(** ** Digits of a number *)

Lemma digits_out_ok fuel : forall pre post i x, alen pre = i + 1 -> (Z.to_nat (i + 1) <= fuel)%nat -> 0 <= i -> 0 <= x < 10 ^ (i + 1) ->
  exists ds pre', digits_out fuel (pre ++ post) i x = Some (pre' ++ ds ++ post, alen pre') /\ alen pre' + alen ds = i + 1 /\ digits_ok ds /\ dec 0 ds = x /\
    ds <> [] /\ (alen ds = 1 \/ 10 ^ (alen ds - 1) <= x).
Proof.
  induction fuel as [|fuel IH]; intros pre post i x Hl Hf Hi Hx; [lia|]. cbn [digits_out].
  destruct (last pre) as [y|] eqn:El; [|apply last_None in El; subst pre; change (alen []) with 0 in Hl; lia]. apply last_Some in El as [pre0 ->].
  rewrite alen_app in Hl. change (alen [y]) with 1 in Hl. set (d := x mod 10 + 48). assert (Hd : is_digit d = true).
  { unfold d, is_digit. pose proof (Z.mod_pos_bound x 10). rewrite andb_true_iff, !Z.leb_le. lia. }
  assert (Es : aset ((pre0 ++ [y]) ++ post) i d = Some (pre0 ++ [d] ++ post)).
  { rewrite aset_in by (rewrite !alen_app; change (alen [y]) with 1; pose proof (alen_nonneg post); lia). f_equal. rewrite <- app_assoc.
    rewrite insert_app_r_alt by (unfold alen in Hl; lia). replace (Z.to_nat i - length pre0)%nat with 0%nat by (unfold alen in Hl; lia). done. }
  rewrite Es. cbn [mbind option_bind]. destruct (Z.eqb_spec (x / 10) 0) as [E0|Hne].
  - exists [d], pre0. split; [do 2 f_equal; lia|]. split; [change (alen [d]) with 1; lia|]. split; [by repeat constructor|]. split; [cbn [dec]; unfold d; zdm|]. split; [done|by left].
  - assert (Hi1 : 1 <= i). { destruct (Z.eq_dec i 0) as [->|]; [|lia]. change (10 ^ (0 + 1)) with 10 in Hx. exfalso. apply Hne. apply Z.div_small. lia. }
    destruct (IH pre0 ([d] ++ post) (i - 1) (x / 10)) as (ds & pre' & -> & Hal & Hds & Ev & Hnn & Hlow); try lia.
    { split; [apply Z.div_pos; lia|]. apply Z.div_lt_upper_bound; [lia|]. replace (i + 1) with ((i - 1 + 1) + 1) in Hx by lia. rewrite Z.pow_add_r in Hx by lia. lia. }
    exists (ds ++ [d]), pre'. split; [by rewrite <- (app_assoc ds)|]. rewrite alen_app. change (alen [d]) with 1. split; [lia|]. split; [apply Forall_app; split; [done|by repeat constructor]|].
    split; [rewrite dec_app, Ev; cbn [dec]; unfold d; zdm|]. split; [by destruct ds|]. right. rewrite Z.add_simpl_r.
    destruct Hlow as [E1|Hlow]; [rewrite E1; change (10 ^ 1) with 10; assert (1 <= x / 10) by (assert (0 <= x / 10) by (apply Z.div_pos; lia); lia); zdm|].
    replace (alen ds) with (alen ds - 1 + 1) by lia. assert (1 <= alen ds) by (destruct ds; [done|unfold alen; cbn [length]; lia]).
    rewrite Z.pow_add_r by lia. change (10 ^ 1) with 10. pose proof (Z.mul_div_le x 10 ltac:(lia)). lia.
Qed.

-.-.-

### Task instructions
Reproduce, word for word, all of the entries above.

### Task solution
(** ** Digits of a number *)

Lemma digits_out_ok fuel : forall pre post i x, alen pre = i + 1 -> (Z.to_nat (i + 1) <= fuel)%nat -> 0 <= i -> 0 <= x < 10 ^ (i + 1) ->
  exists ds pre', digits_out fuel (pre ++ post) i x = Some (pre' ++ ds ++ post, alen pre') /\ alen pre' + alen ds = i + 1 /\ digits_ok ds /\ dec 0 ds = x /\
    ds <> [] /\ (alen ds = 1 \/ 10 ^ (alen ds - 1) <= x).
Proof.
  induction fuel as [|fuel IH]; intros pre post i x Hl Hf Hi Hx; [lia|]. cbn [digits_out].
  destruct (last pre) as [y|] eqn:El; [|apply last_None in El; subst pre; change (alen []) with 0 in Hl; lia]. apply last_Some in El as [pre0 ->].
  rewrite alen_app in Hl. change (alen [y]) with 1 in Hl. set (d := x mod 10 + 48). assert (Hd : is_digit d = true).
  { unfold d, is_digit. pose proof (Z.mod_pos_bound x 10). rewrite andb_true_iff, !Z.leb_le. lia. }
  assert (Es : aset ((pre0 ++ [y]) ++ post) i d = Some (pre0 ++ [d] ++ post)).
  { rewrite aset_in by (rewrite !alen_app; change (alen [y]) with 1; pose proof (alen_nonneg post); lia). f_equal. rewrite <- app_assoc.
    rewrite insert_app_r_alt by (unfold alen in Hl; lia). replace (Z.to_nat i - length pre0)%nat with 0%nat by (unfold alen in Hl; lia). done. }
  rewrite Es. cbn [mbind option_bind]. destruct (Z.eqb_spec (x / 10) 0) as [E0|Hne].
  - exists [d], pre0. split; [do 2 f_equal; lia|]. split; [change (alen [d]) with 1; lia|]. split; [by repeat constructor|]. split; [cbn [dec]; unfold d; zdm|]. split; [done|by left].
  - assert (Hi1 : 1 <= i). { destruct (Z.eq_dec i 0) as [->|]; [|lia]. change (10 ^ (0 + 1)) with 10 in Hx. exfalso. apply Hne. apply Z.div_small. lia. }
    destruct (IH pre0 ([d] ++ post) (i - 1) (x / 10)) as (ds & pre' & -> & Hal & Hds & Ev & Hnn & Hlow); try lia.
    { split; [apply Z.div_pos; lia|]. apply Z.div_lt_upper_bound; [lia|]. replace (i + 1) with ((i - 1 + 1) + 1) in Hx by lia. rewrite Z.pow_add_r in Hx by lia. lia. }
    exists (ds ++ [d]), pre'. split; [by rewrite <- (app_assoc ds)|]. rewrite alen_app. change (alen [d]) with 1. split; [lia|]. split; [apply Forall_app; split; [done|by repeat constructor]|].
    split; [rewrite dec_app, Ev; cbn [dec]; unfold d; zdm|]. split; [by destruct ds|]. right. rewrite Z.add_simpl_r.
    destruct Hlow as [E1|Hlow]; [rewrite E1; change (10 ^ 1) with 10; assert (1 <= x / 10) by (assert (0 <= x / 10) by (apply Z.div_pos; lia); lia); zdm|].
    replace (alen ds) with (alen ds - 1 + 1) by lia. assert (1 <= alen ds) by (destruct ds; [done|unfold alen; cbn [length]; lia]).
    rewrite Z.pow_add_r by lia. change (10 ^ 1) with 10. pose proof (Z.mul_div_le x 10 ltac:(lia)). lia.
Qed.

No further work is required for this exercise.